╔══

(** * snapcast-backend: the podcast assembler of [src/main.py]

    A shallow embedding of the credential rotation, the token cache, the
    synthesis client with its retries, the emotion-annotation parser and the
    timeline compositor, followed by the properties the specification states
    about them.  [src/research.py] carries the same functions verbatim. *)

From Stdlib Require Import ZArith QArith Strings.String Strings.Ascii Strings.Byte.
From stdpp Require Import base decidable option list gmap.

Local Open Scope Z_scope.

(** ** Python strings

    A Python [str] is a sequence of Unicode code points.  The regular
    expressions of the source work on code points, so a string is modelled as
    a list of code-point numbers; ASCII literals are read from Rocq strings. *)

Abbreviation pystr := (list N).

Definition py (s : string) : pystr := (λ a, N_of_ascii a) <$> list_ascii_of_string s.

(** [Py_UNICODE_ISSPACE]: the test behind both [\s] of a [str] pattern and
    [str.strip()]. *)
Definition is_space (c : N) : bool :=
  ((9 <=? c) && (c <=? 13) || (28 <=? c) && (c <=? 32) || (c =? 133) || (c =? 160)
   || (c =? 5760) || (8192 <=? c) && (c <=? 8202) || (c =? 8232) || (c =? 8233)
   || (c =? 8239) || (c =? 8287) || (c =? 12288))%N.

Definition LBRACKET : N := 91.
Definition RBRACKET : N := 93.
Definition SPACE : N := 32.

(** [bool(x)] for the values the source tests with [if x:] / [if not x:]. *)
Definition truthy {A} (x : option (list A)) : bool :=
  match x with
  | Some (_ :: _) => true
  | _ => false
  end.

(** [str.strip()] with no argument. *)
Fixpoint lstrip (s : pystr) : pystr :=
  match s with
  | c :: s' => if is_space c then lstrip s' else s
  | [] => []
  end.

Definition strip (s : pystr) : pystr := rev (lstrip (rev (lstrip s))).

(** ** The fragment of [re] the source uses

    Both patterns of the source are sequences of character-class items, each
    taken once or greedily one-or-more times, with at most one capturing
    group.  Every item consumes at least one character. *)
Module Re.

Inductive cset :=
| Is (c : N)          (* an escaped literal such as \[ *)
| IsNot (c : N)       (* [^c] *)
| Whitespace.         (* \s *)

Definition mem (cs : cset) (c : N) : bool :=
  match cs with
  | Is d => (c =? d)%N
  | IsNot d => negb (c =? d)%N
  | Whitespace => is_space c
  end.

Inductive item :=
| Single (cs : cset)
| OneOrMore (cs : cset)     (* cs+ , greedy *)
| GroupOpen
| GroupClose.

Definition pattern := list item.

(** What the matcher has captured so far: whether the group is open and the
    text of group 1. *)
Record capture := { is_open : bool; group : pystr }.

Definition no_capture : capture := {| is_open := false; group := [] |}.

Definition take (cap : capture) (c : N) : capture :=
  if is_open cap then {| is_open := true; group := group cap ++ [c] |} else cap.

(** A backtracking match anchored at the head of [s]: the capture and the
    unconsumed rest.  [OneOrMore] first tries to take one more character
    and falls back to the rest of the pattern. *)
Fixpoint match_here (p : pattern) (s : pystr) (cap : capture) : option (capture * pystr) :=
  match p with
  | [] => Some (cap, s)
  | Single cs :: p' =>
      match s with
      | c :: s' => if mem cs c then match_here p' s' (take cap c) else None
      | [] => None
      end
  | OneOrMore cs :: p' =>
      (fix more (s : pystr) (cap : capture) : option (capture * pystr) :=
         match s with
         | c :: s' =>
             if mem cs c then
               match more s' (take cap c) with
               | Some r => Some r
               | None => match_here p' s' (take cap c)
               end
             else None
         | [] => None
         end) s cap
  | GroupOpen :: p' => match_here p' s {| is_open := true; group := group cap |}
  | GroupClose :: p' => match_here p' s {| is_open := false; group := group cap |}
  end.

(** [re.findall] for a pattern with one group: scan left to right; a match
    at the current position yields group 1 and the scan resumes after the
    match ([skip] counts the characters of the match still to pass). *)
Fixpoint findall_from (p : pattern) (s : pystr) (skip : nat) : list pystr :=
  match s with
  | [] => []
  | _ :: s' =>
      match skip with
      | S k => findall_from p s' k
      | O =>
          match match_here p s no_capture with
          | Some (cap, rest) =>
              group cap :: findall_from p s' (length s - length rest - 1)
          | None => findall_from p s' 0
          end
      end
  end.

Definition findall (p : pattern) (s : pystr) : list pystr := findall_from p s 0.

(** [re.sub] with a constant replacement. *)
Fixpoint sub_from (p : pattern) (repl : pystr) (s : pystr) (skip : nat) : pystr :=
  match s with
  | [] => []
  | c :: s' =>
      match skip with
      | S k => sub_from p repl s' k
      | O =>
          match match_here p s no_capture with
          | Some (_, rest) => repl ++ sub_from p repl s' (length s - length rest - 1)
          | None => c :: sub_from p repl s' 0
          end
      end
  end.

Definition sub (p : pattern) (repl : pystr) (s : pystr) : pystr := sub_from p repl s 0.

End Re.

(** ** EmotionAnnotationParser: [extract_emotion_and_text] *)

(** r'\[([^\]]+)\]' *)
Definition emotion_pattern : Re.pattern :=
  [Re.Single (Re.Is LBRACKET); Re.GroupOpen; Re.OneOrMore (Re.IsNot RBRACKET);
   Re.GroupClose; Re.Single (Re.Is RBRACKET)].

(** r'\s+' *)
Definition whitespace_pattern : Re.pattern := [Re.OneOrMore Re.Whitespace].

Definition extract_emotion_and_text (text : pystr) : list pystr * pystr :=
  let emotions := Re.findall emotion_pattern text in
  let cleaned_text := Re.sub emotion_pattern [] text in
  let cleaned_text := strip (Re.sub whitespace_pattern [SPACE] cleaned_text) in
  (emotions, cleaned_text).

(** ** Module-level state, remote services and effects *)

Abbreviation bytes := (list byte).

Record Account := { email : pystr; password : pystr }.

(** The globals of the module ([accounts], [current_account_index],
    [tts_request_count], [current_token]) and the number of remote calls
    answered so far, which indexes the responses of the remote services. *)
Record World := {
  accounts : list Account;
  current_account_index : nat;
  tts_request_count : nat;
  current_token : option pystr;
  answered : nat
}.

Inductive exn := ZeroDivisionError | IndexError | KeyError | TypeError | RemoteError.

Inductive result (A : Type) :=
| Ret (a : A)
| Raise (e : exn).
Arguments Ret {A} a.
Arguments Raise {A} e.

Record VoiceSettings := {
  vs_stability : Q;
  vs_similarity_boost : Q;
  vs_style : Q;
  vs_use_speaker_boost : bool
}.

(** What leaves the process.  [SynthesisPost] also records the value of
    [current_account_index] at the time the request is sent (the identity
    the request originates from) and the loop's [attempt], which the source
    prints with every POST.  [TokenOK] is the line printed when a sign-in
    succeeds, with the account's email and the token that is cached. *)
Inductive event :=
| IdentityPost (api_key : pystr) (email password : pystr)
| SynthesisPost (account attempt : nat) (token : pystr) (text voice_id : pystr)
                (stability : Q) (use_speaker_boost : bool)
| Convert (voice_id text : pystr) (voice_settings : VoiceSettings)
| Sleep (seconds : Z)
| TokenOK (email token : pystr).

╚══

* _What is being asked_
Every line from the line containing "match ([skip] counts" through the line containing "(cap, rest) =>" in the records above must be retyped exactly. Leave out the rest.

* _Output for this exercise_
    match ([skip] counts the characters of the match still to pass). *)
Fixpoint findall_from (p : pattern) (s : pystr) (skip : nat) : list pystr :=
  match s with
  | [] => []
  | _ :: s' =>
      match skip with
      | S k => findall_from p s' k
      | O =>
          match match_here p s no_capture with
          | Some (cap, rest) =>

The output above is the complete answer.